### Supplied entries:
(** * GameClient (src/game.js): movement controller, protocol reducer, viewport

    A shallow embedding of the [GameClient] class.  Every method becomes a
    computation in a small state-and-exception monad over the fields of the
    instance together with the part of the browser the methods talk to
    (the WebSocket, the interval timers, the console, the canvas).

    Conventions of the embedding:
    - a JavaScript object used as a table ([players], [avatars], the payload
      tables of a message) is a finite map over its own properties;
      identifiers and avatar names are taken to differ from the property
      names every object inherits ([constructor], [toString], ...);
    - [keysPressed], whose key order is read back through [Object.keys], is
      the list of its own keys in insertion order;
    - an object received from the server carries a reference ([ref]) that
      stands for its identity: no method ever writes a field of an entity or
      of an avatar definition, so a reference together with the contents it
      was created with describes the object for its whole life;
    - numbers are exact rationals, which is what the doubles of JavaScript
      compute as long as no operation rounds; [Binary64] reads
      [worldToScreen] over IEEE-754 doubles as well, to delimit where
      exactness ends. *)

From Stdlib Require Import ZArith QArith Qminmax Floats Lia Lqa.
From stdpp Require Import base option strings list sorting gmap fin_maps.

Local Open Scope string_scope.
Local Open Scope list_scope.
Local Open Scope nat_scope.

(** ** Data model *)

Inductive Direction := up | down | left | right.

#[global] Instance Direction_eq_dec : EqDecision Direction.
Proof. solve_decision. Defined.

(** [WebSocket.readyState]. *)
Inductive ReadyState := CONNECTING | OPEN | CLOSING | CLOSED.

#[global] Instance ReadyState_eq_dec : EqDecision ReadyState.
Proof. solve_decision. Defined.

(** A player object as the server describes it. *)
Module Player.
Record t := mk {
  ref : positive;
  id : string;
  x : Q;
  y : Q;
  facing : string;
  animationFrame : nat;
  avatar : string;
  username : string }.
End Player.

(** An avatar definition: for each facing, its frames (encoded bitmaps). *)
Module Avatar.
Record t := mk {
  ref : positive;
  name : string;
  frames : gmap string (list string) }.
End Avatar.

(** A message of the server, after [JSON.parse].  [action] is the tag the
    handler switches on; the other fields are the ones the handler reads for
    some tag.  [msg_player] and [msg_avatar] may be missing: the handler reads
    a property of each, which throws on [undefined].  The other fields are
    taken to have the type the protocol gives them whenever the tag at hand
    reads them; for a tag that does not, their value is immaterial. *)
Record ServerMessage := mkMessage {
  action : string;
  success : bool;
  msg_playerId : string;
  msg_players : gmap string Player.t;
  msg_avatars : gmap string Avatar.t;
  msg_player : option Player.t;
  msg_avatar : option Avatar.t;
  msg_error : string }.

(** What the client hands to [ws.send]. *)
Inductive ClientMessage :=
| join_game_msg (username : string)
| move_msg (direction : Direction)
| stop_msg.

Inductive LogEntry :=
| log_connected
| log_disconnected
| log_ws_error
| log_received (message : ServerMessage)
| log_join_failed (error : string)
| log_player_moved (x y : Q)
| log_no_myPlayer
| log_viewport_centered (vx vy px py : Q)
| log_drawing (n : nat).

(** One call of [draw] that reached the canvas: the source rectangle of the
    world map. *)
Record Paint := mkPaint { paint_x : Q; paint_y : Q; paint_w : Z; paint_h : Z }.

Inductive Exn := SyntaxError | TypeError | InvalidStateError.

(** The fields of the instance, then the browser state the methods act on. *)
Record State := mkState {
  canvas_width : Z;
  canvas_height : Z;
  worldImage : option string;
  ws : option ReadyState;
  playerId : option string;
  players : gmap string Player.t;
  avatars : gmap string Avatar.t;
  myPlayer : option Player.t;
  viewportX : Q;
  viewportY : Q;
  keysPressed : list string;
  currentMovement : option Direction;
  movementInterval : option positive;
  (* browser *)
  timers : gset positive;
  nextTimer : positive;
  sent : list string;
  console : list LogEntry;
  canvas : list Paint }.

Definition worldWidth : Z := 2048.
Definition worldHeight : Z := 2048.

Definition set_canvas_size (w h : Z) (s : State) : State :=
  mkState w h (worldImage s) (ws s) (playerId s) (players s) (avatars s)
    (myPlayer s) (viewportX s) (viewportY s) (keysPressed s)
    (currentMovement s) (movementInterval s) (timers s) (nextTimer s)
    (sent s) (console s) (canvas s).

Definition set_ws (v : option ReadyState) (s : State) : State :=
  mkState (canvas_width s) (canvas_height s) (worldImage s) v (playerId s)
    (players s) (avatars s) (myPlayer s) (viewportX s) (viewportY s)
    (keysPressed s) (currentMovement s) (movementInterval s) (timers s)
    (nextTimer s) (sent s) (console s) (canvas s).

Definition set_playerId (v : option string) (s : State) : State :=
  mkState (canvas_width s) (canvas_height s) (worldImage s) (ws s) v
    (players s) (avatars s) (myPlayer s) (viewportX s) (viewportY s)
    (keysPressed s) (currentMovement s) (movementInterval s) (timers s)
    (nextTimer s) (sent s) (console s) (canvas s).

...

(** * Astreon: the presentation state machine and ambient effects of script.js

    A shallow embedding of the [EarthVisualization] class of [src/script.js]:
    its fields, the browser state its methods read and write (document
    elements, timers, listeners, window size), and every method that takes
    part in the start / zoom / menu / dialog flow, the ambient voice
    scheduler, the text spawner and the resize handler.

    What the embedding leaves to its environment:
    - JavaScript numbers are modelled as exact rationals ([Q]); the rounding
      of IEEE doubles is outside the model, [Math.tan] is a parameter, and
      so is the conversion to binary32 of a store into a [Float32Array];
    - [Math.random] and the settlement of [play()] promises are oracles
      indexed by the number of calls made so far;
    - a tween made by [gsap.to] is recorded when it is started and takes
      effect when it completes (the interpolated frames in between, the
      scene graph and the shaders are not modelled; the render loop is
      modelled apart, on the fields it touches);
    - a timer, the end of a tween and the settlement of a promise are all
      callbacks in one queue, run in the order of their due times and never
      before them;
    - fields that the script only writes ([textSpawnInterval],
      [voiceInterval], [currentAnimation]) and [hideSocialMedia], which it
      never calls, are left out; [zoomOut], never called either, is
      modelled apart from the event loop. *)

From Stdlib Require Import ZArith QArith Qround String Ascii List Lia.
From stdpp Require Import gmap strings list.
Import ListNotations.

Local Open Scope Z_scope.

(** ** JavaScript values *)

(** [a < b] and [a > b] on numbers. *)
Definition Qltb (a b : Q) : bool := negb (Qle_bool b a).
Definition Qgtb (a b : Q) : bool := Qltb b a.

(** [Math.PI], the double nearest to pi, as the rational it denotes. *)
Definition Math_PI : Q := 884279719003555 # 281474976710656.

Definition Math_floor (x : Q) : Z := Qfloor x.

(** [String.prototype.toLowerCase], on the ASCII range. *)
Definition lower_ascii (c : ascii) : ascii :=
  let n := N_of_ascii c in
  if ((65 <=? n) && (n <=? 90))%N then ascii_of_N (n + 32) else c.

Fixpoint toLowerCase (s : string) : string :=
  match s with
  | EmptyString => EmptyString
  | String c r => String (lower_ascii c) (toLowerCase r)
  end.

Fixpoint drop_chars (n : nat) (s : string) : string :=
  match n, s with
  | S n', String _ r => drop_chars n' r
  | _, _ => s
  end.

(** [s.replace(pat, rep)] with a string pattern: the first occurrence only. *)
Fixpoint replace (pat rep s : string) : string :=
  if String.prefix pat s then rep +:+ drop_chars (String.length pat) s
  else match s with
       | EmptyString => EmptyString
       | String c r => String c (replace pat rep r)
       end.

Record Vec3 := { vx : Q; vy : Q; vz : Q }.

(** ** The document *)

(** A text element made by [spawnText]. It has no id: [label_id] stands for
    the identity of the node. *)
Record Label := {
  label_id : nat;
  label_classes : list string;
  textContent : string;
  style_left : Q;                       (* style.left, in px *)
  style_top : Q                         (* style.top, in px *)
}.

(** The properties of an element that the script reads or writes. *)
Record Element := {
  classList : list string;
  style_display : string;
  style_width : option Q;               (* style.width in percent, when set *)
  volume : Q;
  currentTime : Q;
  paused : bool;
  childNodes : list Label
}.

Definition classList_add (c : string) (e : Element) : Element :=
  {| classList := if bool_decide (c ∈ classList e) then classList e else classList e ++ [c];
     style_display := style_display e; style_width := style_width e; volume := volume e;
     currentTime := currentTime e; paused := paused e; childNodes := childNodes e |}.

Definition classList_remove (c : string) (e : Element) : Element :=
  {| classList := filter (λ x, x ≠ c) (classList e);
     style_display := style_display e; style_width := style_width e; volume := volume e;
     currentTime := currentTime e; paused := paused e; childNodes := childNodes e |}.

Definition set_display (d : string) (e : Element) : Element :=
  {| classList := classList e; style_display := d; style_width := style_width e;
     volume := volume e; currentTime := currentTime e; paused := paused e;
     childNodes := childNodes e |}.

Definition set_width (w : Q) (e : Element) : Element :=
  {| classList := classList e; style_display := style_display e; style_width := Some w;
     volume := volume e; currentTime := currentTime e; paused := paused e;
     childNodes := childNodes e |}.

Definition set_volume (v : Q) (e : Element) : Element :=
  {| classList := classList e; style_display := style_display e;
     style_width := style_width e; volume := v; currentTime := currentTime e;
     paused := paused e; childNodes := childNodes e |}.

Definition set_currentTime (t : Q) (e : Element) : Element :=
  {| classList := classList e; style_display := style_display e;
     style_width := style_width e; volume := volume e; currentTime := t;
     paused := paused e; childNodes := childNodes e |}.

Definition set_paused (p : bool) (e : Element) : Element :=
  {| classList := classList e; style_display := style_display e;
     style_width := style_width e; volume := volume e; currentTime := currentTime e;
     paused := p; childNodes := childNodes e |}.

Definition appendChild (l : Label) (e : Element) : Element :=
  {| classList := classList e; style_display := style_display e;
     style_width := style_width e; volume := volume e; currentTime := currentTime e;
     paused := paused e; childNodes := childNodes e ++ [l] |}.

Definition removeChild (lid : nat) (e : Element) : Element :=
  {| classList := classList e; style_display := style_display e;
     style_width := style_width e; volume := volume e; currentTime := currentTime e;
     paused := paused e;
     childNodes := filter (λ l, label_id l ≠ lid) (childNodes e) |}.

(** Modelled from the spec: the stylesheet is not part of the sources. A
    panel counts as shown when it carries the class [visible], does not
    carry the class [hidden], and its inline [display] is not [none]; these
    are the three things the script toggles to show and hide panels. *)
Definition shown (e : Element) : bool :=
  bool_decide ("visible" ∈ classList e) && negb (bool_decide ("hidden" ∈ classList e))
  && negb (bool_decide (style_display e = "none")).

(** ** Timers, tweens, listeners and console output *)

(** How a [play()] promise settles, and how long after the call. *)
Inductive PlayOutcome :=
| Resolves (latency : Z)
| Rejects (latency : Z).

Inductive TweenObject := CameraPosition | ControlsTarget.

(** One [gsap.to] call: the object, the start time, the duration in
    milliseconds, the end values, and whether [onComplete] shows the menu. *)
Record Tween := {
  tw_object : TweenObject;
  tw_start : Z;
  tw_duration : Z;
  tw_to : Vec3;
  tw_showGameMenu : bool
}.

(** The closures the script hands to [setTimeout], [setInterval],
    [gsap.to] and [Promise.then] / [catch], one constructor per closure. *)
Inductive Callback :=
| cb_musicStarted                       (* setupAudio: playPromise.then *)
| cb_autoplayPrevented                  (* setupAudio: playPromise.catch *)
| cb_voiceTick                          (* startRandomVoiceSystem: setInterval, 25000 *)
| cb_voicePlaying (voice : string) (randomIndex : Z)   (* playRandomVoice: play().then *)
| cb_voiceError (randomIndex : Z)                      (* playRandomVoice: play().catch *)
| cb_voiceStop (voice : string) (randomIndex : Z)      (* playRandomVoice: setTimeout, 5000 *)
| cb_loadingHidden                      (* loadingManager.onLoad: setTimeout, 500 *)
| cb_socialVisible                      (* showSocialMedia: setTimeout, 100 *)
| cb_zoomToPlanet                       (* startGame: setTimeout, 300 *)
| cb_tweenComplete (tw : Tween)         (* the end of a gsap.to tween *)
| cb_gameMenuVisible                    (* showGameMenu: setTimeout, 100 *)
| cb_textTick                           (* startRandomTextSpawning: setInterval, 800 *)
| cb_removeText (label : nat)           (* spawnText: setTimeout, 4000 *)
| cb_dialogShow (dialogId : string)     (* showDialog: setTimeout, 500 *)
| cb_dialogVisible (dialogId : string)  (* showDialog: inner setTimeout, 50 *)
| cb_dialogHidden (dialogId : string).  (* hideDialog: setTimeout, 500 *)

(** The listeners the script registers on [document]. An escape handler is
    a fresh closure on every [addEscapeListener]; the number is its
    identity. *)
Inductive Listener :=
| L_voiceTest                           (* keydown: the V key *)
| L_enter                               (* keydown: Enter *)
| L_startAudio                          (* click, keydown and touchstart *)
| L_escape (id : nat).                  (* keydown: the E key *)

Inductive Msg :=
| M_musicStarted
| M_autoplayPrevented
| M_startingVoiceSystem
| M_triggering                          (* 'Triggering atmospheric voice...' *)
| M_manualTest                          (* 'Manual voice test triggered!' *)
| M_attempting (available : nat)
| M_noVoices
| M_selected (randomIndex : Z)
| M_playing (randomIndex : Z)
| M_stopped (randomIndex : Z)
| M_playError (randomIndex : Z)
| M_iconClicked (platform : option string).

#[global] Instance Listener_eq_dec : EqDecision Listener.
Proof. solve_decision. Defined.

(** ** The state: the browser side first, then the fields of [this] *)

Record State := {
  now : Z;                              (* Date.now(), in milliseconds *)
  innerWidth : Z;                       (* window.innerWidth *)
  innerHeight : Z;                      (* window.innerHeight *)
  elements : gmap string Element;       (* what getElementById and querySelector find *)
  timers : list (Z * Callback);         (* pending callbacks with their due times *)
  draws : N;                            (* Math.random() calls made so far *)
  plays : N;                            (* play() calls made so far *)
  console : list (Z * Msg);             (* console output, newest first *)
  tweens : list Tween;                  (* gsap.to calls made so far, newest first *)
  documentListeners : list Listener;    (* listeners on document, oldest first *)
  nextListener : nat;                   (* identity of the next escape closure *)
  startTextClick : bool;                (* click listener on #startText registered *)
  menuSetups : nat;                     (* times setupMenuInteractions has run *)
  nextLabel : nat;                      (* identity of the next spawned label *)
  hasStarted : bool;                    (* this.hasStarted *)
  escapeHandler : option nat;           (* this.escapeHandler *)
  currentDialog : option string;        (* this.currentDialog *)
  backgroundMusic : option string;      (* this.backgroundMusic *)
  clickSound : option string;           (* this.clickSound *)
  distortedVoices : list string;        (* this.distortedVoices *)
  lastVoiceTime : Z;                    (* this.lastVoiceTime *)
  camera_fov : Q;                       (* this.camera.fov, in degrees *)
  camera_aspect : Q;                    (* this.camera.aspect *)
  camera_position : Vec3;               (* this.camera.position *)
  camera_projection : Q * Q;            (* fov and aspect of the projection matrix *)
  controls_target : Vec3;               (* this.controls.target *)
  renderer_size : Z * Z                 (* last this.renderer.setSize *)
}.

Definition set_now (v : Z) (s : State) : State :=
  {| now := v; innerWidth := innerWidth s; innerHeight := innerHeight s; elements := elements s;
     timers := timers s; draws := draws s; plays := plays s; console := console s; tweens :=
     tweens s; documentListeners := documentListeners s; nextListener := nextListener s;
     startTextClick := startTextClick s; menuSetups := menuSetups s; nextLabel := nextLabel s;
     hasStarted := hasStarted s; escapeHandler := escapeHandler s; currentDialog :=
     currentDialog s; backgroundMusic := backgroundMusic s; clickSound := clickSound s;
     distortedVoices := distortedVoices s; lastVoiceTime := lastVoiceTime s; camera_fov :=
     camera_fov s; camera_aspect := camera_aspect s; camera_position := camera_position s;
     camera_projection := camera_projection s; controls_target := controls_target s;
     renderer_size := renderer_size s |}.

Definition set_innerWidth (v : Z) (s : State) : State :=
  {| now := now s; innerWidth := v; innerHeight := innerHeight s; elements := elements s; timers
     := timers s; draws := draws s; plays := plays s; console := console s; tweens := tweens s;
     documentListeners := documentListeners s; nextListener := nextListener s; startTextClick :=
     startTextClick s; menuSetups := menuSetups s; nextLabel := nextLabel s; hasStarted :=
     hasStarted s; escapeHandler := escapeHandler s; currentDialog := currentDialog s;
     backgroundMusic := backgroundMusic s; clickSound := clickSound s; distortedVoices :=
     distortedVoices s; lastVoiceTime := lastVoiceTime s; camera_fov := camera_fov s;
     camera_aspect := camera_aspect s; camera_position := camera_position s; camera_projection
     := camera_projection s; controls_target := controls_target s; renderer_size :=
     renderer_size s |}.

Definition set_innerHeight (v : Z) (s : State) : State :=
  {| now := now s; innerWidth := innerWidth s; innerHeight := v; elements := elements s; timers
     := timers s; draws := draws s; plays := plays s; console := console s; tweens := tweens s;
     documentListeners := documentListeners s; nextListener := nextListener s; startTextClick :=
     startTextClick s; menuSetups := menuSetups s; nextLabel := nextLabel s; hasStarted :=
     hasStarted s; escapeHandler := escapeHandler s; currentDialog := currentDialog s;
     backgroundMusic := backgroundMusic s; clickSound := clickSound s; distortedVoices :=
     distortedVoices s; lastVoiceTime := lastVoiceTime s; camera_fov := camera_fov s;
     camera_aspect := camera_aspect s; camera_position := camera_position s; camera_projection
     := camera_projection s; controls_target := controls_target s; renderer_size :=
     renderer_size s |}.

### What you need to do:
Using the records above, write out exactly the lines between the one holding "animationFrame : nat;" and the one holding "world map. *)", inclusive; leave everything else out.

### Finished task:
  animationFrame : nat;
  avatar : string;
  username : string }.
End Player.

(** An avatar definition: for each facing, its frames (encoded bitmaps). *)
Module Avatar.
Record t := mk {
  ref : positive;
  name : string;
  frames : gmap string (list string) }.
End Avatar.

(** A message of the server, after [JSON.parse].  [action] is the tag the
    handler switches on; the other fields are the ones the handler reads for
    some tag.  [msg_player] and [msg_avatar] may be missing: the handler reads
    a property of each, which throws on [undefined].  The other fields are
    taken to have the type the protocol gives them whenever the tag at hand
    reads them; for a tag that does not, their value is immaterial. *)
Record ServerMessage := mkMessage {
  action : string;
  success : bool;
  msg_playerId : string;
  msg_players : gmap string Player.t;
  msg_avatars : gmap string Avatar.t;
  msg_player : option Player.t;
  msg_avatar : option Avatar.t;
  msg_error : string }.

(** What the client hands to [ws.send]. *)
Inductive ClientMessage :=
| join_game_msg (username : string)
| move_msg (direction : Direction)
| stop_msg.

Inductive LogEntry :=
| log_connected
| log_disconnected
| log_ws_error
| log_received (message : ServerMessage)
| log_join_failed (error : string)
| log_player_moved (x y : Q)
| log_no_myPlayer
| log_viewport_centered (vx vy px py : Q)
| log_drawing (n : nat).

(** One call of [draw] that reached the canvas: the source rectangle of the
    world map. *)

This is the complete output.